• **Task objective**
Scan the data below and report how many lines include the word "done". Nothing else is wanted.
....................
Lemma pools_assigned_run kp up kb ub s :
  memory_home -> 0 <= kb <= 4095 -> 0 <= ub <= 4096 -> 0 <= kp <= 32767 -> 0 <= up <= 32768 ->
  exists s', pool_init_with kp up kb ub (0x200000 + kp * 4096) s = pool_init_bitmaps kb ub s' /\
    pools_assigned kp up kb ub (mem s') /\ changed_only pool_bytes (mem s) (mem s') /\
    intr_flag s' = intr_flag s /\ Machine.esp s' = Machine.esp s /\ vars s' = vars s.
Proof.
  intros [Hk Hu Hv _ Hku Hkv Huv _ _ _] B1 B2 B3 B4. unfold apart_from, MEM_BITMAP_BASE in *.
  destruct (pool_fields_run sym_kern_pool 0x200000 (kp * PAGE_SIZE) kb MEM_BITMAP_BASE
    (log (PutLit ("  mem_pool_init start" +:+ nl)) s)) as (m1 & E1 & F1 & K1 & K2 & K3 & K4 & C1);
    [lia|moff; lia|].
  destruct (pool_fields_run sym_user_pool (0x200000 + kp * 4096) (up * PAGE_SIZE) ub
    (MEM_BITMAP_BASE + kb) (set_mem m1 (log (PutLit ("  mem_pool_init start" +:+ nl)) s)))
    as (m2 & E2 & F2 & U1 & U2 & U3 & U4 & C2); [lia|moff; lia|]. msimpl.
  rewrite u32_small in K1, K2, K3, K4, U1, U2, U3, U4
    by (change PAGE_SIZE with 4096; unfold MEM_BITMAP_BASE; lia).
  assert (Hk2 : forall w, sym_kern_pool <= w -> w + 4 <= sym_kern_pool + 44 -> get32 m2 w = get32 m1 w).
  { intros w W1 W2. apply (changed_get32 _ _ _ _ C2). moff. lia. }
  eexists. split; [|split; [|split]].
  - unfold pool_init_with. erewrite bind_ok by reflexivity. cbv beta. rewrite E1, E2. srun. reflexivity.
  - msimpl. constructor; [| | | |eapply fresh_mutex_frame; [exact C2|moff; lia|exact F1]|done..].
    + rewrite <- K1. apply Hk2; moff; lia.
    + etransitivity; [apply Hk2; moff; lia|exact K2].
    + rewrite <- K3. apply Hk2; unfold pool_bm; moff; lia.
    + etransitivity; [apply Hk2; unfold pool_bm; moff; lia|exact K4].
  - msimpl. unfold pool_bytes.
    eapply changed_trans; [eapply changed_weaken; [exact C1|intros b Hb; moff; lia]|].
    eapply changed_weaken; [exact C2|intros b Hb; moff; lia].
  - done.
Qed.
....................
• **Result**
2